For Gerhard Kramer, choosing which engineering field to specialise in came naturally: the most challenging one – from a mathematics perspective. Since the pre-internet days, he's been using maths to pursue the limits within the communications field, helping to advance optical fibre networks and to provide more efficient, reliable and secure transmission of data.
“I guess I was always interested in what seemed difficult,” Gerhard chuckles, sitting in his large, bright office at Technische Universität München (TUM) in the heart of the Bavarian capital. Now Professor and Head of the Institute for Communications Engineering at TUM, he started his career studying electrical engineering in his native Canada, then completed a doctoral degree in Switzerland. Attracted to mathematics as well as to the practical relevance of engineering, he was able to find an outlet for both interests in the communications field.
“At the time when I did my Bachelor’s degree, back in 1991, communications was considered the toughest topic from the math perspective,” he says, adding quickly: “Over time, though, you realise how limited you are and you respect it more.”
Realising the limits – and approaching them – has been a common thread throughout Gerhard’s research. At the heart of this pursuit lies a mathematical branch called information theory, which – among other things – deals with the ultimate limits for communicating data efficiently, reliably and securely.
Advancing optical fibre networks
One of Gerhard’s big contributions to the field has been his research on the capacity of optical fibre networks, while working for the US-based Bell Labs of the telecommunications company Alcatel-Lucent during the 2000s.
Fibre-optics technology, which uses pulses of light to transmit data, has progressed immensely over the past 15-20 years. Optical fibres have largely outcompeted copper wires – which use electrical energy – for sending data over long distances, enabling the high speed of today’s internet traffic.

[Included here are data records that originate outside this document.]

Lemma commit_guard f rid res boot boot' :
  st_reservations (state_ f) !! rid = Some res ->
  ro_ok (commit f rid (boot_context f boot)).1 = true ->
  boot' = id_default \/ boot' = res_worker_boot_id res ->
  commit f rid (boot_context f boot') = commit f rid (boot_context f boot).
Proof.
  intros Hres Hok Hboot.
  destruct (commit_cases f rid (boot_context f boot)) as
    [(why & _ & H & _) | (res1 & p & r & d & Hc & ->)]; [rewrite H in Hok; discriminate|].
  destruct Hc as [Hf Hst Hep _ Hp Hr Hd Hb]. assert (res1 = res) as -> by congruence.
  destruct (commit_cases f rid (boot_context f boot')) as
    [(why & _ & _ & Hno) | (res2 & p2 & r2 & d2 & [Hf2 _ _ _ [Hp2 _] [Hr2 _] _ _] & ->)].
  - destruct (Hno res p r d). by constructor.
  - destruct Hp, Hr. by simplify_eq.
Qed.

(** C40. An empty boot identity passes for any worker. A reservation that its owner could
    commit is committed with the same effect by a worker that announced an empty boot
    identity (a WORKER_BOOT frame without payload, which the coordinator accepts), while a
    worker that announced any other identity is refused. *)
Theorem empty_boot_commits_foreign cfg lk rid res k ro f' :
  idle lk -> reachable op_wf (link_fabric lk) -> str_fits rid -> wk_boot (th_worker (lk_thread lk)) = mkId "" ->
  st_reservations (state_ (link_fabric lk)) !! mkId rid = Some res ->
  commit (link_fabric lk) (mkId rid) (boot_context (link_fabric lk) (res_worker_boot_id res)) = (ro, f') ->
  ro_ok ro = true ->
  run_worker cfg (settle_part FT_COMMIT "COMMIT_RESULT" rid k) lk =
  run_worker cfg k (answered lk f' (th_worker (lk_thread lk))
                      (result_line "COMMIT_RESULT" (outcome_words ro))) /\
  (forall boot, boot <> mkId "" -> boot <> res_worker_boot_id res ->
     ro_ok (commit (link_fabric lk) (mkId rid) (boot_context (link_fabric lk) boot)).1 = false).
Proof.
  intros Hidle Hf Hrid Hboot Hres Hown Hok. pose proof (reachable_inv _ Hf) as Hinv. split.
  - apply settle_request; [done..|]. left. split; [done|]. rewrite <- Hown.
    assert (link_context lk = boot_context (link_fabric lk) (mkId "")) as ->
      by (unfold link_context; by rewrite Hboot).
    apply (commit_guard _ _ res); [done | by rewrite Hown | by left].
  - intros boot Hne Hno. destruct (commit_cases (link_fabric lk) (mkId rid)
      (boot_context (link_fabric lk) boot)) as
      [(why & _ & -> & _) | (res1 & p & r & d & [Hf1 _ _ Hb _ _ _ _] & _)]; [done|].
    exfalso. assert (res1 = res) as -> by congruence. by destruct Hb.
Qed.

(** The engine after the session of the first worker, seen by one with an empty identity. *)
Definition reserved_fabric : Fabric :=
  (reserve worker_fabric (request_for GiB (mkId "svc"))
     (link_context (booted "w-7" worker_fabric [mkId "dev-1"]))).2.

Lemma reserved_fabric_reachable : reachable op_wf reserved_fabric.
Proof.
  apply reach_reserve; [exact (plain_wf _ worker_fabric_reachable)|].
  split; vm_compute; [discriminate | reflexivity].
Qed.

Lemma empty_boot_commits_foreign_witness :
  exists lk, run_worker (mkConfig "" "") (settle_part FT_COMMIT "COMMIT_RESULT" "res-1" (WReturn 0))
               (booted "" reserved_fabric []) = Some (Returned 0, lk) /\
             lk_text lk = "COMMIT_RESULT res-1 reason=0 ok=1" +:+ nl.
Proof.
  destruct (empty_boot_commits_foreign (mkConfig "" "") (booted "" reserved_fabric []) "res-1"
    (reservation_for worker_fabric (request_for GiB (mkId "svc"))
       (mkContext (mkGen 1) (mkGen 1) (mkId "w-7") (mkGen 1)) the_pool the_region the_device) (WReturn 0)
    (commit reserved_fabric (mkId "res-1") (boot_context reserved_fabric (mkId "w-7"))).1
    (commit reserved_fabric (mkId "res-1") (boot_context reserved_fabric (mkId "w-7"))).2) as [H _].
  - exact (idle_booted _ _ _).
  - exact reserved_fabric_reachable.
  - vm_compute. discriminate.
  - reflexivity.
  - vm_compute. reflexivity.
  - vm_compute. reflexivity.
  - vm_compute. reflexivity.
  - eexists. split; [rewrite H; reflexivity|]. vm_compute. reflexivity.
Defined.

(** ** Requests that do not fit *)

(** C38. A request that does not fit in a frame is the worker's death. [encode_frame] drops
    a payload over the bound and sends the bare header, which the coordinator reads as a
    corrupted frame: it withdraws the evidence of every device the worker has published,
    leaves everything else as it is, and closes the connection; the worker exits with 1
    and prints nothing. A --consumer of more than 65524 characters is enough. *)
Theorem overlong_request_is_death cfg lk a k :
  idle lk -> 65524 < Z.of_nat (String.length (wa_consumer a)) ->
  exists lk', run_worker cfg (reserve_part a k) lk = Some (Returned 1, lk') /\
    lk_phase lk' = LkClosed /\ lk_text lk' = lk_text lk /\
    wk_dead (th_worker (lk_thread lk')) = true /\
    only_devices (wk_devices (th_worker (lk_thread lk))) (link_fabric lk) (link_fabric lk') /\
    (forall d dev, d ∈ wk_devices (th_worker (lk_thread lk)) ->
       st_devices (state_ (link_fabric lk')) !! d = Some dev ->
       ~ (dev_state dev = DeviceState_ONLINE /\ dev_evidence_current dev = true)).
Proof.
  intros (Hph & Hrun & Hin) Hlong. set (ws := th_worker (lk_thread lk)).
  destruct (fence_prog_spec cfg (wk_devices ws) (mkThread (link_fabric lk) (mark_dead ws) true))
    as (t' & os & Hfence & Hw & _ & Hod & Hf).
  exists (mkLink t' LkClosed [] (lk_text lk)). split; [|split_and!; try done].
  - unfold reserve_part. erewrite run_send.
    2:{ unfold deliver, serve. rewrite Hph, Hrun, Hin, transmit_oversized.
        - fold ws. unfold link_fabric in Hfence. by rewrite Hfence.
        - known_type.
        - unfold encode_reserve, kMaxPayloadBytes. cbn [concat].
          rewrite !bsize_app, put_str_bytes, bsize_app, bsize_put_u32.
          unfold bsize. rewrite length_string_bytes. simpl. lia. }
    cbv beta. reflexivity.
  - cbn. by rewrite Hw.
  - intros d dev Hd. by apply Hf.
Qed.

Definition long_consumer : string := String.concat "" (replicate 655 (String.concat "" (replicate 101 "a"))).
Definition overlong_args : WorkerArgs :=
  default worker_args_default (worker_args ["--boot"; "w-7"; "--reserve-bytes"; "1"; "--consumer"; long_consumer]).

Lemma overlong_request_is_death_witness :
  exists lk', run_worker (mkConfig "" "") (reserve_part overlong_args (WReturn 0))
                (booted "w-7" worker_fabric [mkId "dev-1"]) = Some (Returned 1, lk') /\
    lk_phase lk' = LkClosed.
Proof.
  destruct (overlong_request_is_death (mkConfig "" "") (booted "w-7" worker_fabric [mkId "dev-1"])
    overlong_args (WReturn 0)) as (lk' & Hrun & Hph & _).
  - exact (idle_booted _ _ _).
  - vm_compute. reflexivity.
  - exists lk'. exact (conj Hrun Hph).
Defined.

“What’s slowly been happening, though, is that we’ve started to hit the limit of optical fibres – the maximum rate at which you can transmit data over one fibre,” Gerhard explains. “That’s not necessarily a real problem, because they are so thin that you can use many of them at the same time. But it’s not very economical to use for instance a hundred fibres, because you’d need a hundred lasers, a hundred amplifiers and so on. So it makes much more sense to try to increase the capacity of one fibre.”
Along with colleagues at Bell Labs, Gerhard pioneered a very accurate method for estimating the capacity limit of fibre channels. Predicting a capacity well above experimental observations, the team created quite some excitement in the world of fibre-optics. Their work also helped explain the reasons for the fibre capacity limitations, as dictated by physical laws. Based on this new knowledge, they presented a model for a so-called transparent optical network, which bypasses the need for decoding and recoding of bits at intermediate nodes.
“It doesn’t do what’s called optical-electronic-optical conversion – taking the optical signal and converting it to an electronic signal. Instead, you load the information on a wavelength, and the next node will just route that wavelength directly through. It’s simpler, it’s like a switch,” Gerhard explains. “This is the way optical networks look set to be going in the near future.”
Breaking equations into bits
After a year-and-a-half-long professorship – his first – at the University of Southern California, Gerhard was nominated by TUM for an Alexander von Humboldt Professorship, a prestigious German award designed to recruit top-notch international researchers. Already familiar with the language thanks to his German parents, Gerhard accepted the position and moved to Munich in 2010. He now leads a group of 10 PhD students and five postdocs, who work on different topics within the communications field.
A common denominator in their research on various communication channels is the use of mathematical models – within the context of engineering.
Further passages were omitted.